# Network music player



## Hakka (Sep 10, 2006)

I am helping a friend put together a system from scratch, he has a dedicated theatre room and also a loungeroom system. One thing he is pretty keen on is having some type of networed music player that can be accessed from either system.
I have a modded xbox running xbmc but apart from this I have not had much experience in this area.

We are considering going the HTPC route, that should cover the DTV, DVD and networked music (xbmc in loungeroom) all in one box.

I am after any feedback and or suggestions. I don't realy know what other options there are apart from xbox360. 

All suggestions welcome.

Hakka.


----------



## Otto (May 18, 2006)

Hey Hakka,

I have all my CDs ripped to my server, which sits in my basement. They are in the FLAC format. These files are then accessed from my office PC, and played through the system there, or they are accessed from my HTPC, and played through the main system. DVDs also reside on the server, and are played through the HTPC. 

This setup works really well for us, and gives us instant access to all our music. Normally, I use an old laptop (i.e., no fan!) to Remote Desktop to the HTPC so that I can sit on the couch without having a giant TV in my face while listening to music.

The server is old -- probably around the 2000 time period. I think it's an AMD Duron 700 MHz chip. Never had a hiccup from it, so you don't need anything fancy there. At the HTPC end, I have a Dell E510 (IIRC) wth the Radeon x600 video card -- it was one upgrade level available from Dell, and it works OK. I might suggest to keep away from Radeon, as I've had trouble with them in the past, I have had trouble with this soundcard itself, and many others have also had Radeon/ATI problems.

Let me know if you have any questions about my setup, I'll be happy to answer.

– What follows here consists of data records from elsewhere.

Lemma mem_channel_wakes_witness :
  ∃ x' g', drain Short 2 Child final = Some x' ∧ rings x' !! 1%nat = Some g' ∧ got g' = [text 1 [10]; text 2 [20]].
Proof.
  destruct final_reach as (n & Hn & Hr).
  destruct (rings final !! 1%nat) as [g|] eqn:Hg; [|vm_compute in Hg; discriminate Hg].
  assert (sent g = [text 1 [10]; text 2 [20]]) as Hs by (vm_compute in Hg; injection Hg as <-; vm_compute; reflexivity).
  destruct (mem_channel_wakes Short small_ring true true small_ring_rep n final Child 1 g Hr) as (_ & x' & g' & E1 & E2 & _ & E4).
  - rewrite Hs. cbn [length]. lia.
  - vm_compute. reflexivity.
  - vm_compute. reflexivity.
  - vm_compute. reflexivity.
  - vm_compute. reflexivity.
  - exact Hg.
  - exists x', g'. rewrite Hs in E1, E4. split_and!; [exact E1|exact E2|]. rewrite E4. vm_compute. reflexivity.
Defined.

(** ** What can go wrong *)
Definition both_open : list (side * op) :=
  [(Master, Open); (Master, Next); (Child, Open); (Child, Next); (Child, Next); (Child, Next)].
Definition turn (s : side) : list (side * op) := (s, Process) :: replicate 6 (s, Next).

(** A message is read before its writer comes to the notification.  The event is then readable with an empty ring,
    [_process] returns EAGAIN and does not clear it: the loop calls it again and again. *)
Definition late : list (side * op) :=
  both_open ++ [(Master, Post (text 1 [10])); (Master, Next); (Master, Post (text 2 [20]))] ++ turn Child ++ turn Child ++ [(Master, Next)].

Definition spins (x : sys RingC.ring_header N) : option bool :=
  let! x' := calls Child (_process Short Child) x in
  Some (bool_decide (wake Child x) && bool_decide (wake Child x') && bool_decide (events x' = events x) &&
        bool_decide (at_ (child x') = Ret (Err EAGAIN)) && bool_decide (length ∘ got <$> rings x' = length ∘ got <$> rings x)).

Lemma late_notify : (let! x := run Short small_ring true true late init in spins x) = Some true.
Proof. vm_compute. reflexivity. Qed.

(** A user that calls [_process] on its own, without having been woken, may come before the first notification:
    clearing the event fails, and so does the channel. *)
Lemma early_process :
  (let! x := run Short small_ring true true (both_open ++ [(Master, Post (text 1 [10]))]) init in
   let! x := calls Child (_process Short Child) x in Some (st (child x), at_ (child x))) = Some (Error, Ret (Err EINVAL)).
Proof. vm_compute. reflexivity. Qed.

(** The master is closed by its thread after the child has checked its state: the child copies null pointers
    and takes the next step of [_open] on one of them. *)
Definition closed_early : list (side * op) :=
  [(Master, Open); (Master, Next); (Child, Open); (Master, Close); (Child, Next)].

Lemma close_while_opening :
  (let! x := run Short small_ring true false closed_early init in
   Some (st (child x), at_ (child x), _rin (child x), bool_decide (next Child x = None))) = Some (Opening, SetNotify, None, true).
Proof. vm_compute. reflexivity. Qed.

(** What was posted while the child was closed is there when it is opened again. *)
Lemma reopened :
  (let! x := run Short small_ring true true
     (both_open ++ [(Child, Close); (Master, Post (text 1 [10])); (Master, Next); (Child, Open); (Child, Next); (Child, Next); (Child, Next); (Child, Next)] ++ turn Child) init in
   let! g := rings x !! 1%nat in Some (got g)) = Some [text 1 [10]].
Proof. vm_compute. reflexivity. Qed.
End MemChannelSpec.
(** C9: in a debate between distinct candidates, a round whose evaluator
    call fails ends with the fixed fallback sentence followed by the
    reasoning of that round's own candidate; exactly one request is sent
    per round, so nothing is retried; and the debate goes on: the
    following requests are sent, the fallback text is what the next prompt
    and the conversation context carry, and whenever the decision has the
    Decision shape the three-turn transcript is returned. *)
Theorem failed_round_falls_back (groq_papers gemini_papers : list ScoredPaper)
        (g m : ScoredPaper) (rg rm : string) (w : world) :
  item groq_papers 0 = Ok g ->
  item gemini_papers 0 = Ok m ->
  reasoning_text g rg ->
  reasoning_text m rm ->
  arxiv_id (paper g) <> arxiv_id (paper m) ->
  let n := length (calls w) in
  let p1 := first_request g m rg in
  let a1 := first_argument backend g m rg n in
  let p2 := second_request backend g m rg rm n in
  let a2 := second_argument backend g m rg rm n in
  let p3 := third_request backend g m rg rm n in
  let d := verdict json_loads (backend (S (S n)) p3) g m in
  (call_fails (backend n p1) ->
   a1 = ("I believe my paper is superior due to " ++ rg)%string)
  /\ (call_fails (backend (S n) p2) ->
      a2 = ("My paper is superior because " ++ rm)%string)
  /\ p2 = GeminiCaseRequest a1 (title (paper g)) (title (paper m))
                            (total_score m) (JStr rm)
  /\ p3 = decision_prompt g m a1 a2
  /\ exists out,
       select_final_paper json_loads py_repr backend groq_papers gemini_papers w
       = (out, debated p1 p2 p3 a1 a2 w)
       /\ (is_Decision d = true ->
           exists sel,
             out = Ok sel
             /\ selection_method sel = "debate"
             /\ debate_history sel = transcript a1 a2 d).
Proof.
  intros Hg Hm Hrg Hrm Hid n p1 a1 p2 a2 p3 d.
  split; [| split; [| split; [| split]]].
  - intros Hf. subst a1. unfold first_argument. fold p1.
    destruct Hf; reflexivity.
  - intros Hf. subst a2. unfold second_argument. fold p2.
    destruct Hf; reflexivity.
  - reflexivity.
  - reflexivity.
  - eexists. split.
    + apply (debate_run _ _ g m rg rm w Hg Hm Hrg Hrm Hid).
    + intros HD. cbv zeta.
      destruct (conclude_Decision g m a1 a2 d HD) as (chosen & _ & Hc).
      eexists. split; [exact Hc |]. split; reflexivity.
Qed.

(** C10: once a debate has its decision, the paper returned is Groq's
    candidate when the ['selected'] entry of the decision is exactly the
    string "groq", and Gemini's candidate for every other value of that
    entry, "gemini" or not. *)
Theorem only_groq_label_selects_groq
        (groq_papers gemini_papers : list ScoredPaper)
        (g m : ScoredPaper) (rg rm : string) (w : world) :
  item groq_papers 0 = Ok g ->
  item gemini_papers 0 = Ok m ->
  reasoning_text g rg ->
  reasoning_text m rm ->
  arxiv_id (paper g) <> arxiv_id (paper m) ->
  let d := verdict json_loads
             (third_reply backend g m rg rm (length (calls w))) g m in
  forall chosen reason shown : json,
    subscript d "selected" = Ok chosen ->
    subscript d "reasoning" = Ok reason ->
    slice_to 200 reason = Ok shown ->
    exists sel w',
      select_final_paper json_loads py_repr backend groq_papers gemini_papers w
      = (Ok sel, w')
      /\ final_decision sel = Some d
      /\ (chosen = JStr "groq" -> selected_paper sel = g)
      /\ (chosen <> JStr "groq" -> selected_paper sel = m).
Proof.
  intros Hg Hm Hrg Hrm Hid d chosen reason shown Hs Hr Hsl.
  rewrite (debate_run _ _ g m rg rm w Hg Hm Hrg Hrm Hid). cbv zeta.
  fold d. rewrite (conclude_ok _ _ _ _ _ _ _ _ Hs Hr Hsl).
  eexists. eexists. split; [reflexivity |]. cbn [final_decision selected_paper].
  split; [reflexivity |]. split.
  - intros ->. reflexivity.
  - intros Hne. destruct (eq_str chosen "groq") eqn:E; [| reflexivity].
    apply eq_str_spec in E. contradiction.
Qed.

(** ** The ranking of a scoring round *)

Lemma sort_desc_perm (l : list ScoredPaper) : Permutation l (sort_desc l).
Proof. apply list_sort_reverse_perm. Qed.

Lemma sort_desc_length (l : list ScoredPaper) :
  length (sort_desc l) = length l.
Proof. symmetry. apply Permutation_length, sort_desc_perm. Qed.

(** On totals that are not NaN, [<] is asymmetric and [>=], its negation,
    is transitive: what the sort needs to put a list in order. *)
Lemma total_lt_asym (a b : ScoredPaper) :
  not_nan (total_score a) -> not_nan (total_score b) ->
  (total_score a <? total_score b)%float = true ->
  (total_score b <? total_score a)%float = false.
Proof.
  intros Ha Hb H. rewrite (ltb_leb_total _ _ Hb Ha), (ltb_leb _ _ H).
  reflexivity.
Qed.

Lemma total_le_trans (a b c : ScoredPaper) :
  not_nan (total_score a) -> not_nan (total_score b) ->
  not_nan (total_score c) ->
  (total_score b <? total_score a)%float = false ->
  (total_score c <? total_score b)%float = false ->
  (total_score c <? total_score a)%float = false.
Proof.
  intros Ha Hb Hc.
  rewrite (ltb_leb_total _ _ Hb Ha), (ltb_leb_total _ _ Hc Hb),
    (ltb_leb_total _ _ Hc Ha), !negb_false_iff.
  intros Hab Hbc. exact (leb_trans _ _ _ Hab Hbc).
Qed.

Lemma total_same_class (k : float) (a b : ScoredPaper) :
  not_nan (total_score a) -> not_nan (total_score b) ->
  (total_score a =? k)%float = true ->
  (total_score b =? k)%float = true ->
  (total_score a <? total_score b)%float = false.
Proof.
  intros _ _ Ha Hb. apply ltb_irrefl_eqb.
  apply (eqb_trans _ k); [exact Ha |]. rewrite eqb_sym. exact Hb.
Qed.

Lemma sorted_weaken {A} (P : A -> Prop) (R R' : A -> A -> Prop) (l : list A) :
  Forall P l ->
  (forall a b, P a -> P b -> R a b -> R' a b) ->
  StronglySorted R l -> StronglySorted R' l.
Proof.
  intros HP Himp Hs. induction Hs as [| x l Hs IH Hx]; constructor.
  - apply IH. inversion HP; assumption.
  - inversion HP as [| ? ? Px Pl]; subst.
    rewrite Forall_forall in *. intros y Hy. apply Himp; auto.
Qed.

Lemma sort_desc_sorted (l : list ScoredPaper) :
  Forall (fun sp => not_nan (total_score sp)) l ->
  StronglySorted score_ge (sort_desc l).
Proof.
  intros Hok.
  apply (sorted_weaken (fun sp => not_nan (total_score sp))
           (desc (fun x y => (total_score x <? total_score y)%float))).
  - eapply Permutation_Forall; [apply sort_desc_perm | exact Hok].
  - unfold desc, score_ge. intros a b Ha Hb.
    rewrite (ltb_leb_total _ _ Ha Hb), negb_false_iff. trivial.
  - apply (list_sort_reverse_sorted _ (fun sp => not_nan (total_score sp))
             total_lt_asym total_le_trans l Hok).
Qed.

(** Sorting leaves the papers of every score in their order. *)
Lemma with_score_sort (k : float) (l : list ScoredPaper) :
  Forall (fun sp => not_nan (total_score sp)) l ->
  with_score k (sort_desc l) = with_score k l.
Proof.
  intros Hok. unfold with_score, sort_desc.
  apply (list_sort_reverse_stable _ (fun sp => not_nan (total_score sp))
           total_lt_asym total_le_trans
           (fun sp => (total_score sp =? k)%float) (total_same_class k) l Hok).
Qed.

Lemma filter_all {A} (f : A -> bool) (l : list A) :
  Forall (fun x => f x = true) l -> filter f l = l.
Proof.
  induction 1 as [| x l Hx _ IH]; cbn [filter]; [reflexivity |].
  rewrite Hx, IH. reflexivity.
Qed.

(** A list whose totals all equal one number is left as it is. *)
Lemma sort_desc_constant (k : float) (l : list ScoredPaper) :
  Forall (fun sp => (total_score sp =? k)%float = true) l ->
  sort_desc l = l.
Proof.
  intros Hall.
  assert (Hok : Forall (fun sp => not_nan (total_score sp)) l).
  { eapply Forall_impl; [| exact Hall]. cbn beta. intros sp H.
    exact (proj1 (leb_not_nan _ _ (eqb_leb _ _ H))). }
  rewrite <- (filter_all (fun sp => (total_score sp =? k)%float) (sort_desc l)).
  - fold (with_score k (sort_desc l)). rewrite (with_score_sort k l Hok).
    apply filter_all. exact Hall.
  - eapply Permutation_Forall; [apply sort_desc_perm | exact Hall].
Qed.

(** ** The scoring loops *)

Lemma score_one_groq_run (p : Paper) (w : world) :
  let req := scoring_request true "Agent A" p in
  score_one_groq json_loads backend p w
  = (Ok (entry json_loads fenced_body p (backend (length (calls w)) req)),
     sent req w).
Proof.
  intros req. unfold score_one_groq, try_except, entry, evaluation.
  fold req. unfold bind at 1. rewrite call_run.
  destruct (reply_content (backend (length (calls w)) req)) as [content | e];
    cbn [rbind]; [| reflexivity].
  unfold bind, lift, ret.
  destruct (fenced_body content) as [text | e]; cbn [rbind]; [| reflexivity].
  destruct (json_loads text) as [parsed | e]; cbn [rbind]; [| reflexivity].
  destruct (weighted_score SCORING_WEIGHTS parsed); reflexivity.
Qed.
(** C5. If some required table stays unresolved (the listing offers no blob
    for it and every candidate path is answered with a status other than 200
    or 206), the invocation returns the failure payload with status 500 whose
    message names an unresolved table (the first one in sorted order), and
    nothing else: no record list is produced and, up to that return, the store
    saw only existence probes, no download of any table. *)
Theorem discovery_failure_is_fatal {Cell Blob Table : Type}
    (listing : list string) (head_status get_status : string → Z)
    (SESSION_get : string → outcome (Z * Blob))
    (pq_ParquetFile : Blob → outcome (@ParquetFile Table))
    (to_pandas : Table → outcome (DataFrame Cell))
    (as_run : DataFrame Cell → list RunRow)
    (as_run_step : DataFrame Cell → Frame RawStep)
    (as_process_module : DataFrame Cell → list PmRow)
    (as_process : DataFrame Cell → list ProcessRow)
    (as_process_category : DataFrame Cell → list CategoryRow)
    (as_process_type_category : DataFrame Cell → list PtcRow)
    (as_process_type : DataFrame Cell → list PTypeRow)
    (to_datetime to_timedelta : string → option Z) (timestamp_str : Z → string)
    (tbl : string) :
  tbl ∈ NEEDED → unresolved head_status get_status listing tbl →
  ∃ missing ev,
    missing ∈ NEEDED ∧ unresolved head_status get_status listing missing ∧
    get_current_batch_location listing head_status get_status SESSION_get pq_ParquetFile
      to_pandas as_run as_run_step as_process_module as_process as_process_category
      as_process_type_category as_process_type to_datetime to_timedelta timestamp_str
    = (Failure ("Missing remote parquet for table: " ++ missing) 500, ev) ∧
    ∀ blob, Download blob ∉ ev.
Proof.
  intros Hin Hun. unfold get_current_batch_location.
  destruct (discover_missing head_status get_status listing (sorted (elements NEEDED)))
    with (selected := (∅ : gmap string string)) as (missing & ev & -> & Hm & Hmu & Hev).
  { exists tbl. split; [by apply NEEDED_sorted_elem | done]. }
  exists missing, ev. split; [by apply NEEDED_sorted_elem|]. split; [done|]. split; [done|].
  intros blob Hblob. unfold no_download in Hev. rewrite Forall_forall in Hev.
  by apply (Hev _ Hblob blob).
Qed.

Lemma discovery_failure_is_fatal_witness :
  let status_404 := (λ _ : string, 404) in
  let SESSION_get := (λ _ : string, @Raises (Z * string)) in
  let pq_ParquetFile := (λ _ : string, @Raises (@ParquetFile (DataFrame Z))) in
  let to_pandas := (λ t : DataFrame Z, Returns t) in
  ("run" ∈ NEEDED ∧ unresolved status_404 status_404 [] "run") ∧
  ∃ missing ev,
    missing ∈ NEEDED ∧ unresolved status_404 status_404 [] missing ∧
    get_current_batch_location [] status_404 status_404 SESSION_get pq_ParquetFile to_pandas
      (λ _, []) (λ _, mkFrame [] []) (λ _, []) (λ _, []) (λ _, []) (λ _, []) (λ _, [])
      PandasText.to_datetime PandasText.to_timedelta pretty
    = (Failure ("Missing remote parquet for table: " ++ missing) 500, ev) ∧
    ∀ blob, Download blob ∉ ev.
Proof.
  intros status_404 SESSION_get pq_ParquetFile to_pandas.
  assert ("run" ∈ NEEDED) as Hin.
  { apply NEEDED_sorted_elem. rewrite sorted_NEEDED. do 5 right. left. }
  assert (unresolved status_404 status_404 [] "run") as Hun.
  { split; [reflexivity|]. intros cand _. split; reflexivity. }
  split; [by split|].
  exact (discovery_failure_is_fatal [] status_404 status_404 SESSION_get pq_ParquetFile
           to_pandas (λ _, []) (λ _, mkFrame [] []) (λ _, []) (λ _, []) (λ _, []) (λ _, [])
           (λ _, []) PandasText.to_datetime PandasText.to_timedelta pretty "run" Hin Hun).
Defined.

(** * Further properties: the helpers around the resolver *)

(** ** The container listing *)

Lemma truthy_text_nonempty (t : option string) (s : string) :
  truthy_text t = Some s → t = Some s ∧ s ≠ "".
Proof. destruct t as [[|c u]|]; simpl; [done| |done]. by intros [= <-]. Qed.

Lemma page_blob_names_nonempty (root : Element) :
  Forall (λ b, b ≠ "") (page_blob_names root).
Proof.
  unfold page_blob_names. apply Forall_forall. intros b Hb.
  apply list_elem_of_omap in Hb as (e & _ & He).
  destruct (head _) as [n|]; simpl in He; [|done].
  by apply truthy_text_nonempty in He as [_ ?].
Qed.

Section ListingFacts.
Variable SESSION_get_list : option string → Z * string.
Variable ET_fromstring : string → outcome Element.

Lemma azure_list_blobs_loop_extends fuel : ∀ marker blobs result,
  azure_list_blobs_loop SESSION_get_list ET_fromstring fuel marker blobs
    = Some (Returns result) →
  ∃ more, result = (blobs ++ more)%list ∧ Forall (λ b, b ≠ "") more.
Proof.
  induction fuel as [|fuel IH]; intros marker blobs result; simpl; [done|].
  destruct (negb _).
  { intros [= <-]. exists []. by rewrite app_nil_r. }
  destruct (ET_fromstring _) as [root|]; [|done].
  destruct (truthy _).
  - intros (more & -> & Hmore)%IH. exists (page_blob_names root ++ more)%list.
    rewrite app_assoc. split; [done|].
    apply Forall_app. split; [apply page_blob_names_nonempty | done].
  - intros [= <-]. exists (page_blob_names root). split; [done|].
    apply page_blob_names_nonempty.
Qed.

Lemma azure_list_blobs_loop_more_fuel fuel : ∀ marker blobs result k,
  azure_list_blobs_loop SESSION_get_list ET_fromstring fuel marker blobs = Some result →
  azure_list_blobs_loop SESSION_get_list ET_fromstring (fuel + k) marker blobs = Some result.
Proof.
  induction fuel as [|fuel IH]; intros marker blobs result k; simpl; [done|].
  destruct (negb _); [done|].
  destruct (ET_fromstring _) as [root|]; [|done].
  destruct (truthy _); [apply IH | done].
Qed.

There are also other store-bought solutions, mostly directed towards music. The latest Stereophile pretty much blasted the Roku Soundbridge ($199). It just didn't measure or sound well. However, Stereophile rated the SlimDevices Squeezebox as one of the products of the year for 2006 (I think it's was an editor's pick). I think it's around $299 retail. I had an audiophile friend that had one and liked it (using it with an external DAC, of course, althought I'm sure the built it would work if necessary). That guy upgraded to the Sonos system, which is way, way slicker from the user interface point of view. It's a beautiful system that will cost you about $750 (I think) for one interface and one box. If he wants to connect to two points, he would need another box, which I think would be something like $300+. All prices are in US$.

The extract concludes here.